Eating habits high in carbohydrates and fats can easily lead to excess caloric intake. Meat and eggs are rich in protein but high in cholesterol, so overeating can easily exceed caloric intake. The nutritional paradox of the daily diet is that too many calories are more likely to lead to malnutrition.
Because the nutrient content of ingredients varies widely, you may not be getting enough protein if you want to control calories through your daily diet; you may be consuming too many calories and cholesterol to get enough protein. In the era of excess calories, nutritional imbalance is more prominent, which is the root cause of obesity and the three major diseases of modern times, but it is easy to be ignored.
The often overlooked nutritional data for three meals a day.
Label Nutrition Reference Value (NRV) is a reference standard for comparing the nutritional content of food on food nutrition labels, and it is also a nutritional reference scale for consumers to choose food. The nutrient reference value is based on the Recommended Dietary Intake (RNI) and Adequate Dietary Intake (AI) of Chinese residents.
For adults, the NRV recommended daily intake is 2,000 calories, less than 60 grams of fat, less than 300 mg of cholesterol, 300 grams of carbohydrates and 60 grams of protein. For modern people, there is a serious excess of calories, and a reasonable nutritional structure is the key. To ensure proper nutrition, increase protein intake while limiting total calories.
Nutritional structure is difficult to keep correct, because the nutritional structure of many delicious foods is meaningless. A 100-gram chicken burger typically contains 31 grams of carbohydrates, 16.3 grams of fat, and 7.9 grams of protein, providing 292 calories. This shows that eating chicken burgers is impossible to achieve nutritional balance. A 2,000-calorie chicken burger eats only 54 grams of protein but 111.6 grams of fat.
The daily diet is mainly composed of carbohydrates and fats, but the protein content is actually not high. As the staple food, rice and steamed bread mainly provide carbohydrates with low protein and fat content, with a protein content of only 2.6%. Egg foods are high in protein, but not low in cholesterol or purine, so they should not be eaten in large quantities.

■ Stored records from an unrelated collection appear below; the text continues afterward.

(** Any budget that covers the number of dice gives the same result, and
    the budget never runs out: the source's recursion terminates. *)
Lemma fuel_irrelevant (n m : nat) (spots : Spots) (jail : Jail) (side : Side.t)
    (dice : list Z) :
  (length dice <= n)%nat -> (length dice <= m)%nat ->
  get_all_move_sets_fuel n spots jail side dice
  = get_all_move_sets_fuel m spots jail side dice.
Proof.
  revert m spots jail dice.
  induction n as [| n IH]; intros m spots jail dice Hn Hm;
    (destruct dice as [| d dice]; [by destruct m |]); simpl in Hn, Hm; [lia |].
  destruct m as [| m]; [lia |]. simpl.
  destruct (start_spots_of side spots) as [| s0 ss]; [reflexivity |].
  apply for_loop_ext. intros acc start_spot _.
  apply for_loop_ext. intros acc' [die other_dice] Hin.
  apply other_dice_length in Hin. simpl in Hin.
  destruct (_make_move spots jail _) as [[next_spots next_jail] | e];
    [| reflexivity].
  rewrite (IH m next_spots next_jail other_dice) by lia. reflexivity.
Qed.
(** * CafeDB: a shallow embedding of the query engine and the persistence
      protocol of [cafedb.py], and the properties its specification states.

    The store is the Python object [self._data]: a dictionary whose key
    ["_meta"] holds the metadata and whose other keys hold the tables, each
    a list of rows.  Python values are JSON trees; dictionaries keep their
    insertion order (association lists).  Numbers are Python integers;
    floating-point numbers are outside this model.

    Exceptions are explicit results, the mutable instance and the file
    system are threaded through a state monad, and the few functions of
    the Python runtime that the code calls but does not define (regular
    expressions, [str], [str.lower], the [json] codec) are the fields of
    the class [PyRuntime].  Three instances run the operations: one whose
    files hold the tree itself, one whose files hold JSON text, with a
    reader that is shown to return what the writer wrote, and one whose
    files may also hold bytes that are no text.  Where a property depends
    on which objects are shared, dictionaries and lists are objects in a
    heap.

    Every method of the class is modelled, [stats] by its row count only
    (its other figures are floating-point numbers), and of the scripts
    beside it the set-up of the gradebook, [setup_database].  The
    properties come in two parts: those the specification states (C1 to
    C10), then further properties of the operations (X1 to X30). *)

From stdpp Require Import base strings list gmap sorting.
From Stdlib Require Import ZArith String Ascii List Permutation Sorted Lia.
From Stdlib Require Decimal DecimalZ.
Import ListNotations.

Set Warnings "-register-all".
Local Open Scope Z_scope.
Local Open Scope list_scope.

(** ** Values *)

Inductive value : Type :=
  | VNull
  | VBool (b : bool)
  | VInt (z : Z)
  | VStr (s : string)
  | VList (l : list value)
  | VDict (d : list (string * value)).

(** A Python [dict] with string keys, in insertion order. *)
Abbreviation dict := (list (string * value)).

(** ** Exceptions and results *)

Inductive exn : Type :=
  | CafeDBError (msg : string)
  | TableNotFoundError (msg : string)
  | TableExistsError (msg : string)
  | QueryError (msg : string)
  | TypeError
  | KeyError (key : value)
  | ValueError
  | IndexError
  | JSONDecodeError
  | UnicodeDecodeError
  | AttributeError
  | ReError
  | RuntimeError
  | UserError (msg : string).
(** X1. A model written by [serialize_model] is read back by
    [deserialize_model]: when the file can be opened for writing and for
    reading and [pickle.load] inverts [pickle.dump] on the model, saving
    succeeds and loading the same file name returns the model. *)
Theorem serialize_deserialize_roundtrip
    (Model : Type) (pickle_dumps : Model → list N)
    (pickle_loads : list N → result (pyobj Model))
    (can_open can_read : string → bool)
    (m : Model) (filename : string) (fs : gmap string (list N)) :
  can_open filename = true →
  can_read filename = true →
  pickle_loads (pickle_dumps m) = Ok (ObjModel m) →
  (serialize_model Model pickle_dumps can_open (ObjModel m) filename fs).1
  = Ok tt
  ∧ deserialize_model Model pickle_loads can_read filename
      (serialize_model Model pickle_dumps can_open (ObjModel m) filename fs).2
    = Ok (ObjModel m).
Proof.
  intros Ho Hr Hp. rewrite serialize_model_ok by done. split; [done|].
  unfold deserialize_model, open_rb. simpl.
  by rewrite lookup_insert_eq, Hr.
Qed.

Lemma serialize_deserialize_roundtrip_witness :
  deserialize_model nat toy_loads (λ _, true) "m.pickle"
    (serialize_model nat toy_dumps (λ _, true) (ObjModel 7) "m.pickle" ∅).2
  = Ok (ObjModel 7).
Proof.
  apply (serialize_deserialize_roundtrip nat toy_dumps toy_loads
           (λ _, true) (λ _, true) 7 "m.pickle" ∅); reflexivity.
Defined.

(** X2. [serialize_model] touches no file but the one its file name
    denotes: for any argument, accepted or rejected, a name that resolves
    to another file reads what it read before, so loading it gives the
    same result before and after.  (Two names of one file, such as
    [b.pickle] and [./b.pickle], are not covered: they resolve to the same
    file.) *)
Theorem serialize_model_frame
    (Model : Type) (pickle_dumps : Model → list N)
    (pickle_loads : list N → result (pyobj Model))
    (can_open can_read : string → bool) (resolve : string → string)
    (model : pyobj Model) (filename other : string)
    (fs : gmap string (list N)) :
  resolve other ≠ resolve filename →
  (serialize_model_path Model pickle_dumps can_open resolve model filename
     fs).2 !! resolve other
  = fs !! resolve other
  ∧ deserialize_model_path Model pickle_loads can_read resolve other
      (serialize_model_path Model pickle_dumps can_open resolve model
         filename fs).2
    = deserialize_model_path Model pickle_loads can_read resolve other fs.
Proof.
  intros Hne. unfold serialize_model_path, deserialize_model_path.
  pose proof (serialize_model_other_files Model pickle_dumps can_open
                model (resolve filename) (resolve other) fs Hne) as Hl.
  split; [exact Hl|]. unfold deserialize_model, open_rb. by rewrite Hl.
Qed.

Lemma serialize_model_frame_witness :
  toy_resolve "./b.pickle" ≠ toy_resolve "a.pickle"
  ∧ deserialize_model_path nat toy_loads (λ _, true) toy_resolve "./b.pickle"
      (serialize_model_path nat toy_dumps (λ _, true) toy_resolve
         (ObjModel 7) "a.pickle" {["b.pickle"%string := [3%N]]}).2
    = Ok (ObjModel 3).
Proof.
  split; [discriminate|].
  destruct (serialize_model_frame nat toy_dumps toy_loads (λ _, true)
              (λ _, true) toy_resolve (ObjModel 7) "a.pickle" "./b.pickle"
              {["b.pickle"%string := [3%N]]}) as [_ Hd]; [discriminate|].
  rewrite Hd. reflexivity.
Defined.
Lemma bind_swap_Permutation {A B C} (k : A → B → list C) (xs : list A) (ys : list B) :
  xs ≫= (λ x, ys ≫= k x) ≡ₚ ys ≫= (λ y, xs ≫= (λ x, k x y)).
Proof.
  induction xs as [|x xs IH].
  - simpl. induction ys as [|y ys IHy]; [done|]. by rewrite bind_cons, <- IHy.
  - rewrite bind_cons, IH.
    rewrite <- bind_app_Permutation. 
    apply eq_Permutation. apply list_bind_ext; [|done]. intros y. by rewrite bind_cons.
Qed.

Lemma positions_all (g : list entry) n :
  length g ≤ n → seq 0 n ≫= (λ i, option_list (g !! i)) = g.
Proof.
  revert n. induction g as [|e g IH]; intros n Hn.
  - induction (seq 0 n) as [|i s IHs]; [done|]. by rewrite bind_cons, IHs.
  - destruct n as [|n]; [simpl in Hn; lia|].
    rewrite <- cons_seq, bind_cons, <- fmap_S_seq, list_fmap_bind. simpl. f_equal.
    apply IH. simpl in Hn. lia.
Qed.

Lemma rounds_Permutation n (groups : list (list entry)) :
  Forall (λ g, length g ≤ n) groups → rounds n groups ≡ₚ mjoin groups.
Proof.
  intros Hn. unfold rounds. rewrite bind_swap_Permutation, list_join_bind.
  apply eq_Permutation. apply Forall_bind_ext.
  eapply Forall_impl; [exact Hn|]. intros g Hg. by apply positions_all.
Qed.

Lemma groups_cover (ks : list string) l :
  NoDup ks → (∀ e, e ∈ l → e.1 ∈ ks) →
  ks ≫= (λ f, group_of f l) ≡ₚ l.
Proof.
  intros Hks. induction l as [|e l IH]; intros Hl.
  - clear. induction ks as [|k ks IHk]; [done|]. by rewrite bind_cons.
  - transitivity (e :: ks ≫= (λ f, group_of f l));
      [|constructor; apply IH; intros e' He'; apply Hl; by right].
    assert (e.1 ∈ ks) as He by (apply Hl; by left).
    clear IH Hl. induction Hks as [|k ks Hk Hks IHk]; [by apply elem_of_nil in He|].
    rewrite !bind_cons. unfold group_of at 1. 
    destruct (decide (e.1 = k)) as [Hek|Hek].
    + rewrite filter_cons_True by done. simpl. constructor.
      apply Permutation_app_head. apply eq_Permutation, Forall_bind_ext, Forall_forall.
      intros f Hf. unfold group_of. rewrite filter_cons_False; [done|].
      intros Heq. apply Hk. congruence.
    + rewrite filter_cons_False by done.
      apply elem_of_cons in He as [He|He]; [congruence|].
      rewrite IHk by done. fold (group_of k l). symmetry. apply Permutation_middle.
Qed.

Lemma interleave_Permutation l : interleave l ≡ₚ l.
Proof.
  rewrite interleave_rounds, rounds_Permutation.
  - rewrite list_join_bind, list_fmap_bind. apply groups_cover.
    + unfold sorted. rewrite merge_sort_Permutation. apply NoDup_remove_dups.
    + intros e He. apply elem_of_sorted, elem_of_remove_dups. by apply list_elem_of_fmap_2.
  - apply Forall_fmap, Forall_forall. intros f _. apply group_length_le_max.
Qed.

Lemma group_of_file l f e : e ∈ group_of f l → e.1 = f.
Proof. unfold group_of. rewrite list_elem_of_filter. by intros [? _]. Qed.

Lemma interleave_3_3_2 l f1 f2 f3 :
  sorted (remove_dups (l.*1)) = [f1; f2; f3] →
  length (group_of f1 l) = 3 →
  length (group_of f2 l) = 3 →
  length (group_of f3 l) = 2 →
  (interleave l).*1 = [f1; f2; f3; f1; f2; f3; f1; f2].
Proof.
  intros Hfiles H1 H2 H3. rewrite interleave_refines_spec. unfold spec_interleave.
  rewrite Hfiles. simpl. rewrite H1, H2, H3.
  pose proof (group_of_file l f1) as G1.
  pose proof (group_of_file l f2) as G2.
  pose proof (group_of_file l f3) as G3.
  destruct (group_of f1 l) as [|a1 [|a2 [|a3 [|? ?]]]]; try discriminate H1.
  destruct (group_of f2 l) as [|b1 [|b2 [|b3 [|? ?]]]]; try discriminate H2.
  destruct (group_of f3 l) as [|c1 [|c2 [|? ?]]]; try discriminate H3.
  simpl.
  rewrite (G1 a1), (G1 a2), (G1 a3), (G2 b1), (G2 b2), (G2 b3), (G3 c1), (G3 c2);
    [done|set_solver..].
Qed.
End interleave_facts.

Section runtime_facts.
Local Open Scope py_scope.

Lemma bind_Ok {A B} (m : M A) (k : A → M B) w b w' :
  bind m k w = Ok (b, w') ↔ ∃ a w1, m w = Ok (a, w1) ∧ k a w1 = Ok (b, w').
Proof.
  unfold bind. destruct (m w) as [[a w1]|e]; split.
  - intros H. by exists a, w1.
  - by intros (? & ? & [= <- <-] & ?).
  - done.
  - by intros (? & ? & ? & ?).
Qed.
(** * Cartographer: query parser, findings store, cycle detection,
      call resolution, blast radius and the query orchestrator

    A shallow embedding of the TypeScript sources of the Cartographer
    extension and the properties its specification states about them,
    followed by the agents that fill the findings store (archaeologist,
    detective, risk assessor, historian, architect), the [.env] file
    of the Gemini client and the payload of the graph view, with
    properties read off their code.

    Conventions of the embedding.
    - A JavaScript string is a [string]: a sequence of code units below
      256, read as the Latin-1 range of UTF-16.  [toLowerCase], [trim]
      and the regular-expression class [\s] are written out for that
      range.
    - [Map<string, V>] whose iteration order is never observed is a
      [gmap string V]; [Set<string>] is a [gset string]; a map that is
      iterated in insertion order is an association list.
    - Code that can throw returns a [Result]; [try]/[catch] is
      [try_catch].
    - Recursion and loops that the source leaves to the host (the DFS of
      [findCycles], the work list of the blast radius) take a fuel
      argument and return [None] when it runs out; the theorems show
      that the fuel the top-level function passes is always enough. *)

From Stdlib Require Import Ascii String ZArith QArith.
From stdpp Require Import base option list gmap strings relations pretty.

Local Open Scope string_scope.
Local Open Scope list_scope.

(* [set_solver] clears hypotheses it has already consumed. *)
#[local] Set Warnings "-clear-no-such-hyp".

(** ** Characters and strings *)

Module Chars.

Definition code (c : ascii) : nat := nat_of_ascii c.

Definition between (lo hi : nat) (c : ascii) : bool :=
  (lo <=? code c)%nat && (code c <=? hi)%nat.

Definition is_upper (c : ascii) : bool := between 65 90 c.
Definition is_lower (c : ascii) : bool := between 97 122 c.
Definition is_digit (c : ascii) : bool := between 48 57 c.

(** Upper-case letters of the Latin-1 supplement: U+00C0..U+00DE
    without the multiplication sign U+00D7. *)
Definition is_upper_latin1 (c : ascii) : bool :=
  between 192 222 c && negb (code c =? 215)%nat.

(** [String.prototype.toLowerCase], one code unit at a time. *)
Definition lower_char (c : ascii) : ascii :=
  if is_upper c || is_upper_latin1 c then ascii_of_nat (code c + 32) else c.

(** White space as [trim] and [\s] see it below U+0100: TAB, LF, VT,
    FF, CR, SPACE and NO-BREAK SPACE. *)
Definition is_space (c : ascii) : bool :=
  between 9 13 c || (code c =? 32)%nat || (code c =? 160)%nat.

Definition toLowerCase (s : list ascii) : list ascii := lower_char <$> s.

Fixpoint trimStart (s : list ascii) : list ascii :=
  match s with
  | c :: s' => if is_space c then trimStart s' else s
  | [] => []
  end.

Definition trimEnd (s : list ascii) : list ascii :=
  reverse (trimStart (reverse s)).

Definition trim (s : list ascii) : list ascii := trimEnd (trimStart s).

(** What is left of [s] after the prefix [p], if [s] starts with it. *)
Fixpoint strip_prefix (p s : list ascii) : option (list ascii) :=
  match p, s with
  | [], _ => Some s
  | a :: p', b :: s' => if decide (a = b) then strip_prefix p' s' else None
  | _ :: _, [] => None
  end.

Definition startsWith (s p : list ascii) : bool :=
  bool_decide (is_Some (strip_prefix p s)).

(** [s.endsWith(suffix)] *)
Definition endsWith (s suffix : string) : bool :=
  startsWith (reverse (list_ascii_of_string s))
             (reverse (list_ascii_of_string suffix)).

Fixpoint includes_from (s part : list ascii) : bool :=
  startsWith s part ||
  match s with
  | [] => false
  | _ :: s' => includes_from s' part
  end.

A 100-gram egg contains only 13 grams of protein but 585 mg of cholesterol. By eating eggs to supplement protein, the intake of cholesterol will inevitably exceed the standard.
Modern Life and Modern Diseases
Modern life is fast-paced and stressful. Three meals a day have become a continuation of work and life. For many people, everyday life includes visiting breakfast shops, eating work meals, ordering takeout, snacking, business meals and socializing meals. Even family dinners are faced with different needs of parents and children, and it is difficult to adapt. In fact, three meals a day is difficult to control.
The constant pursuit of food is the innate instinct of human beings, and modern life is closely related to food. In the era of commodity economy, there are many new flavors of food. In order to attract consumers, merchants continue to innovate tastes, stimulate people’s taste buds through high oil, high salt, and high sugar, and stimulate people’s appetite through pigments and flavors. This does help stimulate consumption of the product, but for consumers, it may be unknowingly consuming too many calories.
In modern life, running around a day is the norm, the total time becomes very scarce, and the exercise time is correspondingly insufficient. When you’re eating a lot of calories, lack of exercise can cause you to burn more calories than you burn, leaving the rest stored as fat. Over time, the balance of human metabolism is broken, and modern diseases are irreversible and become health killers.
Of course, there are huge differences between people who eat the same diet. This is because each individual is very different. Some people absorb it well, eat less, and gain weight. Some people don’t absorb it well and eat too much so they don’t gain weight. This requires us to adjust the nutritional structure according to our actual situation to ensure that we stay away from modern diseases.
How can this paradox be broken without nutritional knowledge?
The key to a healthy diet in modern life is to increase protein intake while limiting total calories. To make sure your body doesn’t generate too much heat, do the following:
(1) Strictly control the intake of high-sugar beverages, high-fat foods, snacks and high-salt foods.
(2) Do not diet three meals a day, but increase the proportion of protein in food.
(3) Do some resistance training to increase muscle, reduce body fat rate, and increase b.